One of the great challenges in working with patients with autism is that they often cannot describe their health challenges to anyone. Instead, we look for signs of distress as demonstrated by certain behaviors; either stereotyped behaviours such as flapping or stimming, or emotional signs such as anxiety, obsessions or meltdowns. Clinically, I’ve learned to categorize these symptoms into recognizable patterns; from bowel pain, poor digestion, heavy metal burden, poor immunity, and other myriad factors. When these symptoms improve, we believe it is a sign of a lowered physical burden of disease. Still however, until our patients can talk to us directly, we are evaluating based on what we see in front of us.
As an ND, I have an advantage. My longer contact time allows me to see more complex patterns of behaviours than during a standard family practice visit. Still, with my poorly- or non-verbal patients, I often feel that I’m having to guess whether an increase in stereotyped behaviours such as flapping or jumping indicating more distress or just that what they want in that moment is to communicate something important?
For years, I have wondered if we could be getting it wrong when we assumed that x symptom meant y problem in every patient with autism. Having studied linguistics in grad school before becoming an ND, I knew things could often be lost in translation between languages. Why would this not be the case in autism? Maybe our patients are in fact experiencing the world differently and are trying to communicate with us, but we just need to translate better.
I think of a particular patient in my practice, a lady in her forties who struggles to express herself verbally. When she comes in for a visit with her caregiver, she will often look at me quite intently as she is attempting to explain herself. At these times, I often find myself wishing that I had a special decoder to help her communicate what I can feel she is trying so hard to tell me—and, in turn, help me understand her better.
This is one of the reasons I was profoundly moved after reading a book that came out recently in an English translation from Japanese called The Reason I Jump: The Inner Voice of a Thirteen-Year-Old Boy with Autism. The author is a young Japanese man (now adult) with autism who wrote the entire book with the help of a caregiver and a alphabet grid to form letters and numbers. It describes the author’s experience of his life from the viewpoint of a highly perceptive, even poetic, non-verbal 13 year old.
The Reason I Jump is organized as a series of observations and stories, with an often-breathtaking level of insight into the inner world of living with autism, its challenges, and struggles, and sometimes, its moments of sheer delight. Many of the chapters are set up as answers to commonly held questions, concerns or misconceptions that people have about ASDs, including that people with ASD lack empathy, aren’t listening, or are uninterested in the people around them. The author doesn’t flinch when explaining behaviors—such as the infamous autism ‘meltdowns’ that can last hours—that are potentially embarrassing:
“When I see I’ve made a mistake, my mind shuts down. I cry, I scream, I make a huge fuss, and I just can’t think straight about anything anymore. However tiny the mistake, for me it’s a massive deal, as if Heaven and Earth have been turned upside down. For example, when I pour water into a glass, I can’t stand it if I spill even a drop.”

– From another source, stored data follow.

(** X7. [GET /api/download/:shareId] on a reachable store.  An answer of
    404 (no live record with the share id, or its file not in the uploads
    directory) leaves the server as it was.  Otherwise the file of the first
    record with that share id is in the uploads directory and the download
    is counted before the headers are set: the [downloads] of that record
    and [totalDownloads] of [getStats] grow by 1 and the directory is left
    alone.  The answer is then 200, sending the file under the record's
    [originalName] and [mimeType], when both are acceptable header values,
    and 500 with the download still counted when one of them is not. *)
Theorem X7_download_counts_before_answering :
  forall (srv : Server) (s : string),
    reachable (storage srv) ->
    let r := fst (get_download s srv) in
    let srv' := snd (get_download s srv) in
    (status r = 404 /\ srv' = srv) \/
    (exists file,
        fst (getFileByShareId s (storage srv)) = Some file /\
        In (File.filename file) (uploads srv) /\
        r = (if header_value_ok (File.originalName file)
                && header_value_ok (File.mimeType file)
             then mkResponse 200
                    (SentFile (File.filename file) (download_headers file))
             else mkResponse 500 (JsonMessage "Failed to download file")) /\
        JsMap.get (File.id file) (files (storage srv')) =
          Some (with_downloads file (File.downloads file + 1)) /\
        totalDownloads (fst (getStats (storage srv'))) =
          totalDownloads (fst (getStats (storage srv))) + 1 /\
        uploads srv' = uploads srv).
Proof.
  intros srv s Hr. apply reachable_invariant in Hr. cbv zeta.
  pose proof (entry_by_shareId_lookup s (storage srv)) as Hl.
  unfold get_download.
  destruct (entry_by_shareId s (files (storage srv))) as [[k file]|] eqn:He.
  - destruct (entry_by_shareId_key _ _ _ _ Hr He) as [-> Hget].
    destruct (existsSync (File.filename file) (uploads srv)) eqn:Ex.
    + right. exists file.
      destruct (incrementDownloads (File.id file) (storage srv)) as [u st'] eqn:Ei.
      assert (Hst : st' = snd (incrementDownloads (File.id file) (storage srv)))
        by now rewrite Ei.
      cbn [option_map snd] in Hl.
      split; [now symmetry|]. split; [now apply existsSync_In|].
      destruct (header_value_ok (File.originalName file)
                && header_value_ok (File.mimeType file));
        cbn [fst snd storage uploads]; (split; [reflexivity|]); rewrite Hst;
        (split; [|split; [|reflexivity]]);
        try (unfold incrementDownloads, bind, this_files; rewrite Hget; simpl;
             apply get_set_same);
        now rewrite (getStats_incrementDownloads _ _ _ Hget).
    + left. now split.
  - left. now split.
Qed.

The author’s unique understanding of the world around him, his place in it and the elusive nature of speech, communication and memory, leads him to some very interesting places. One was a recurrent theme on the fascination that many young people with autism have about TV commercials, train schedules, calendars, spinning objects or running water. Often these themes, in term, become organizing principles to make sense of the world that is often chaotic, invasive and hostile to him. The author also writes very passionately and quite poignantly about the elusiveness of memory and perception in autism, and how trying to function in the world without the scaffolding of remembered language, sensation and sense of place, leads to the continual frustrations that are a normal fact of life for him.
I would recommend this book to any professional or family member who works or lives with children or adults on the autism spectrum for its comprehensive view of a life lived inside this condition. I found myself recognizing many of my own patients in Naoki’s insights, including one lovely 12 year old boy who jumps up and down to tell me when he feels his mom and I are onto something that could help hm.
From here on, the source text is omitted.